Meme’s, not the pictures, my mom and Aunt Bev.

My mom (Mary) is 89. My Aunt Bev is 90. Until a few months ago Aunt Bev would come to our house every Sunday for tea with Mary. Apparently I wrote down some of their conversations.  I used to roll my eyes when Bev would pull in. Now I miss those conversations. Check back, as I remember them or they pop up in my Facebook feed I’ll share them with you.


Mom and Aunt Bev talking-                                                                                                                 AB: “I checked the date and it expired in January of 2009”.                                                         Mom: “umhm”.                                                                                                                                     AB: “They were a little hard but I probably could have microwaved them”.                  Mom: “They were probably okay, just lost some flavor”.                                                         AB: “Well…I decided to throw them away”                                                                                       I have no idea what they were talking about but it just shows you the way those Yankee ladies think.

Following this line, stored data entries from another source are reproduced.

Lemma dequeue_spec s i : links None s ->
  exists s', dequeue i s = Done s' /\ effect s s' (fun e => members s e /\ (e <> i \/ i = idle s)) /\
    (ordered s -> fits s i -> ordered s') /\ _cnt s' <= _cnt s.
Proof.
  intros L. assert (Hin := in_list_members s i L). unfold in_list, in_ready_list in Hin. unfold dequeue, fits.
  destruct (_ready_link (store s i)) as [k|] eqn:E.
  2: { exists s. split_and!; [done | | by intros | done]. split; try done. intros e. split; [|tauto]. intros He. split; [done|].
       left. intros ->. discriminate (proj2 Hin (or_intror He)). }
  destruct (Z.eqb_spec i (idle s)) as [->|Hid].
  { exists s. split_and!; [done | | by intros | done]. split; try done. intros e. tauto. }
  destruct (l_link _ _ L i k) as [[? _]|[Hk A]]; [done | done | done |].
  assert (Hc := l_cnt _ _ L). unfold Heap_size in Hc.
  rewrite (wrap_slot s k L Hk). replace (wrap 32 (_cnt s - 1)) with (_cnt s - 1) by (symmetry; apply wrap_small; unfold in_range; lia).
  change (_cnt (set_cnt (_cnt s - 1) s)) with (_cnt s - 1).
  assert (HM : forall s', effect s s' (fun e => members s e /\ e <> i) -> effect s s' (fun e => members s e /\ (e <> i \/ i = idle s))).
  { intros s' [H1 H2 H3 H4 H5]. split; try done. intros e. rewrite H5. tauto. }
  destruct (Z.eqb_spec k (_cnt s - 1)) as [->|Hn].
  { eexists. split; [done|]. destruct (dequeue_last s i L ltac:(lia) A Hid) as [He Ho]. split_and!; [by apply HM | auto | cbn; lia]. }
  destruct (slot_exists None s (_cnt s - 1) L) as [y Ay]; [unfold Heap_size; lia|].
  destruct (swap_spec None s k (_cnt s - 1) i y L Hk ltac:(lia) Hn A Ay) as (s1 & E1 & L1 & A1 & Hs).
  rewrite swap_cnt, E1. cbn [obind]. assert (Hc1 := s_cnt _ _ A1). rewrite <- Hc1.
  assert (Hl : at_slot s1 (_cnt s1 - 1) i) by (rewrite Hs, Hc1, decide_True; done).
  destruct (drop_last s1 i L1 ltac:(lia) Hl) as [L2 Hm2].
  set (s2 := set_cnt (_cnt s1 - 1) s1) in *. assert (Hc2 : _cnt s2 = _cnt s - 1) by (unfold s2; cbn; lia).
  destruct (heap_down_spec (Some i) 15 k s2 L2 ltac:(lia)) as (s3 & E3 & [L3 A3] & Ho3).
  { change (2 ^ Z.of_nat 15) with 32768. lia. }
  change (S 15) with Turns in E3. rewrite E3. cbn [obind]. eexists. split; [done|].
  assert (Hmi : ~ members s3 i) by (rewrite (s_members _ _ A3), Hm2; tauto).
  assert (Hi3 : idle s3 = idle s) by (rewrite (s_idle _ _ A3); apply (s_idle _ _ A1)).
  destruct (clear_link s3 i L3 Hmi) as (L4 & Hm4 & Hco & Hk4); [by rewrite Hi3|]. split_and!; [apply HM | | cbn; rewrite (s_cnt _ _ A3); lia].
  - split; [done | | by cbn; rewrite (s_current _ _ A3); apply (s_current _ _ A1) | done |].
    + intros e. rewrite Hco, (s_core _ _ A3). apply (s_core _ _ A1).
    + intros e. by rewrite Hm4, (s_members _ _ A3), Hm2, (s_members _ _ A1).
  - intros Hord Hf j Hj. cbn in Hj. rewrite !Hk4. revert j Hj. change (heap_ordered (_cnt s3) (key s3)).
    rewrite (s_cnt _ _ A3). apply Ho3. rewrite Hc2.
    assert (K2 : forall j, 0 <= j < _cnt s - 1 -> key s2 j = if decide (j = k) then key s (_cnt s - 1) else key s j).
    { intros j Hj. change (key s2 j) with (key s1 j). case_decide as D; [subst j|].
      - rewrite (key_slot _ _ _ Ay), <- (dl_same _ _ y A1). apply key_slot, Hs. rewrite decide_False by lia. by rewrite decide_True.
      - apply key_same; [done | | lia]. intros e. rewrite Hs, !decide_False by lia. done. }
    split; intros j Hj; pose proof (parent_spec j ltac:(lia)).
    + intros Hp. rewrite !K2 by lia. rewrite (decide_False (P := parent j = k)) by done. case_decide as D; [subst j; rewrite <- Hc1; apply Hf; lia|].
      apply Hord. lia.
    + intros Hp H0. pose proof (parent_spec k H0). rewrite !K2 by lia. rewrite !decide_False by lia.
      assert (Ha := Hord k ltac:(lia)). assert (Hb := Hord j ltac:(lia)). rewrite Hp in Hb. lia.
Qed.

Lemma ordered_down n K a : heap_ordered n K -> 0 <= a < n -> down_ok n K a.
Proof.
  intros H Ha. split; intros k Hk Hp; [by apply H|]. intros H0. pose proof (H a ltac:(lia)). pose proof (H k Hk) as Hb.
  rewrite Hp in Hb. lia.
Qed.

(** The index of the idle context is behind every heap. *)
Lemma heap_down_idle s : 0 <= _cnt s <= Heap_size -> heap_down Turns (wrap 32 Idle_index) s = Done s.
Proof.
  intros Hc. unfold Turns. cbn [heap_down]. change (wrap 32 (2 * wrap 32 Idle_index + 1)) with 4294967291.
  unfold Heap_size in Hc. rewrite (proj2 (Z.leb_le _ _)) by lia. done.
Qed.

Lemma effect_trans s s1 s2 M : effect s s1 M -> effect s1 s2 (members s1) -> effect s s2 M.
Proof.
  intros A B. split.
  - apply B.
  - intros e. by rewrite (e_core _ _ _ B), (e_core _ _ _ A).
  - by rewrite (e_current _ _ _ B), (e_current _ _ _ A).
  - by rewrite (e_idle _ _ _ B), (e_idle _ _ _ A).
  - intros e. by rewrite (e_members _ _ _ B), (e_members _ _ _ A).
Qed.

Lemma down_at s k : links None s -> 0 <= k < _cnt s ->
  exists s', heap_down Turns (wrap 32 k) s = Done s' /\ effect s s' (members s) /\ (down_ok (_cnt s) (key s) k -> ordered s').
Proof.
  intros L Hk. rewrite (wrap_slot s k L Hk). pose proof (l_cnt _ _ L) as Hc.
  destruct (heap_down_spec None 15 k s L Hk) as (s' & E & [L' A] & Ho).
  { change (2 ^ Z.of_nat 15) with 32768. unfold Heap_size in Hc. lia. }
  exists s'. split_and!; [done | by apply rearranged_effect |]. intros Hd. unfold ordered. rewrite (s_cnt _ _ A). by apply Ho.
Qed.

Lemma requeue_spec s i : links None s ->
  match requeue i s with
  | Done s' => effect s s' (fun e => members s e \/ e = i /\ i <> idle s) /\
      ((i = idle s \/ ~ members s i -> ordered s) ->
       (forall k, 0 <= k < _cnt s -> at_slot s k i -> down_ok (_cnt s) (key s) k) -> ordered s')
  | Fault => _cnt s = Heap_size
  | Diverge => False
  end.
Proof.
  intros L. unfold requeue. pose proof (in_list_members s i L) as Hin. unfold in_list in Hin.
  destruct (in_ready_list (store s i)) eqn:E.
  - cbn [obind]. destruct (proj1 Hin eq_refl) as [->|Hm].
    + rewrite (l_idle _ _ L). rewrite heap_down_idle by apply (l_cnt _ _ L). split; [split; try done; naive_solver | auto].
    + destruct Hm as (k & Hk & A). rewrite (l_slot _ _ L k i Hk A).
      destruct (down_at s k L Hk) as (s' & -> & He & Ho). split; [|auto].
      destruct He as [? ? ? ? Hm]. split; try done. intros e. rewrite Hm. split; [by left|].
      intros [|[-> _]]; [done | by exists k].
  - assert (Hni : i <> idle s) by (intros ->; apply not_in_list in E; by rewrite (l_idle _ _ L) in E).
    assert (Hnm : ~ members s i) by (intros Hm; by pose proof (proj2 Hin (or_intror Hm))).
    pose proof (enqueue_spec s i L) as Hen. destruct (enqueue i s) as [s1| |]; cbn [obind]; [|done..].
    destruct Hen as [He Ho]. assert (Hm : members s1 i) by (apply He; by right). destruct Hm as (k & Hk & A).
    assert (L1 := e_links _ _ _ He). rewrite (l_slot _ _ L1 k i Hk A).
    destruct (down_at s1 k L1 Hk) as (s' & -> & He' & Ho'). split; [by eapply effect_trans|].
    intros H1 _. apply Ho', ordered_down; [|done]. apply Ho, H1. by right.
Qed.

Mom: “I have a $20 gift certificate for the Pub. We should go.”
Aunt Bev: “How’s your week? Are you pretty booked? All I have is______ at 1 o’clock on Wednesday.”
Mom: “Well let me get my pocketbook and check. We’ll have to eat $20 dollars worth.”
Aunt Bev: “Some of it will include the tip.”
Mom: “How about Tuesday at quarter of 12?”
Aunt Bev: (gets out date book) “Tuesday at 11:45. Next we’ll have to use the one I have from Olive Garden.  ____’s giving me a permanent on Saturday. I’m loosing my curl.”

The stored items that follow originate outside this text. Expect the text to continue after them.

(** * Missile-defense game: the simulation core of [src/App.tsx]

    A shallow embedding of [fireInterceptor], [update] and [resetGame],
    with the entity types and constants of [types.ts].

    Numbers.  A JavaScript [number] is modelled by [num]: an exact rational
    or one of the three IEEE special values [Infinity], [-Infinity], [NaN].
    Finite arithmetic is exact (no rounding, no overflow); the special
    values arise from a division by zero and propagate as IEEE 754
    prescribes.  Signed zeros are not modelled: every divisor of the source
    that can be zero is a sum or a square root, which IEEE makes [+0].
    [Math.sqrt] on finite non-negative rationals is a parameter [sqrtQ] of
    the development.  [ammo], [maxAmmo] and [score] only ever hold integers
    (the literals 40/80/40 and 0, changed by [-= 1] and [+ 20]): they are [Z].

    React.  [score] and [gameState] are React state: inside one call of
    [update] or [fireInterceptor] the identifiers [score] and [gameState]
    are constants of the render that created the closure, and [setScore] /
    [setGameState] write the state cell that the next render reads.  The
    record [Game] holds the cells and the refs; a call reads the cells once
    at its start (the closure's constants) and writes them through
    [setScore] and [setGameState].  The effect that owns the frame loop is
    re-run on every change of [score] or [gameState], so each pass runs
    with the constants of the latest cells.

    Randomness.  [Math.random()] is an oracle [rand : nat -> Q], read at
    the index [randoms] (the number of draws made so far) and reduced to
    [0 <= r < 1]. *)

From Stdlib Require Import String ZArith QArith Qround Qabs Lia Lqa Bool.
From stdpp Require Import base list.

Local Open Scope Z_scope.

(** ** JavaScript numbers *)

Inductive num : Type :=
  | Fin (q : Q)
  | PInf
  | NInf
  | NaN.

Declare Scope num_scope.
Delimit Scope num_scope with num.
Bind Scope num_scope with num.

Definition Qltb (a b : Q) : bool := negb (Qle_bool b a).

Definition Qpositive (q : Q) : bool := Qltb 0 q.
Definition Qnegative (q : Q) : bool := Qltb q 0.

Definition num_of_Z (z : Z) : num := Fin (inject_Z z).

Definition num_neg (a : num) : num :=
  match a with
  | Fin q => Fin (- q)
  | PInf => NInf
  | NInf => PInf
  | NaN => NaN
  end.

Definition num_add (a b : num) : num :=
  match a, b with
  | NaN, _ | _, NaN => NaN
  | PInf, NInf | NInf, PInf => NaN
  | PInf, _ | _, PInf => PInf
  | NInf, _ | _, NInf => NInf
  | Fin p, Fin q => Fin (p + q)
  end.

Definition num_sub (a b : num) : num := num_add a (num_neg b).

(** The sign of a product or quotient with an infinite operand: [q] is
    the finite operand, [pos] tells whether the infinite one is
    [+Infinity]. *)
Definition inf_signed (pos : bool) (q : Q) : num :=
  if Qpositive q then (if pos then PInf else NInf)
  else if Qnegative q then (if pos then NInf else PInf)
  else NaN.

Definition num_mul (a b : num) : num :=
  match a, b with
  | NaN, _ | _, NaN => NaN
  | Fin p, Fin q => Fin (p * q)
  | PInf, PInf | NInf, NInf => PInf
  | PInf, NInf | NInf, PInf => NInf
  | PInf, Fin q | Fin q, PInf => inf_signed true q
  | NInf, Fin q | Fin q, NInf => inf_signed false q
  end.

(** [x / 0] is [Infinity], [-Infinity] or [NaN] by the sign of [x]; a
    finite number divided by an infinity is [0]. *)
Definition num_div (a b : num) : num :=
  match a, b with
  | NaN, _ | _, NaN => NaN
  | Fin p, Fin q =>
      if Qeq_bool q 0 then inf_signed true p else Fin (p / q)
  | Fin _, (PInf | NInf) => Fin 0
  | (PInf | NInf), (PInf | NInf) => NaN
  | PInf, Fin q => if Qnegative q then NInf else PInf
  | NInf, Fin q => if Qnegative q then PInf else NInf
  end.

(** Comparisons: every comparison with [NaN] is [false]. *)
Definition num_ltb (a b : num) : bool :=
  match a, b with
  | NaN, _ | _, NaN => false
  | Fin p, Fin q => Qltb p q
  | _, NInf => false
  | NInf, _ => true
  | PInf, _ => false
  | _, PInf => true
  end.

Definition num_leb (a b : num) : bool :=
  match a, b with
  | NaN, _ | _, NaN => false
  | Fin p, Fin q => Qle_bool p q
  | NInf, _ => true
  | _, PInf => true
  | _, NInf => false
  | PInf, _ => false
  end.

Definition num_gtb (a b : num) : bool := num_ltb b a.
Definition num_geb (a b : num) : bool := num_leb b a.

Definition Math_abs (a : num) : num :=
  match a with
  | Fin q => Fin (Qabs q)
  | PInf | NInf => PInf
  | NaN => NaN
  end.

(** [Math.pow(a, 2)]. *)
Definition Math_pow2 (a : num) : num := num_mul a a.

(** [Math.max(a, b)]: [NaN] when either argument is. *)
Definition Math_max (a b : num) : num :=
  match a, b with
  | NaN, _ | _, NaN => NaN
  | _, _ => if num_ltb a b then b else a
  end.

Notation "a + b" := (num_add a b) : num_scope.
Notation "a - b" := (num_sub a b) : num_scope.
Notation "a * b" := (num_mul a b) : num_scope.
Notation "a / b" := (num_div a b) : num_scope.
Notation "a <? b" := (num_ltb a b) : num_scope.
Notation "a <=? b" := (num_leb a b) : num_scope.
Notation "a >? b" := (num_gtb a b) : num_scope.
Notation "a >=? b" := (num_geb a b) : num_scope.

and on and on…they crack me up.


Bev: “I went shopping at Hannafords yesterday.”                                                                     Mom: “I go on Mondays and then again Friday after I have my hair done.”                             Bev: “You know those motorized carts they have with the baskets on the front?”                 Mom: “Yes, it’s always the men that drive them.”                                                                       Bev: “It does seem that only the men use them.”

They have a way of saying the MEN like they are a different species or something.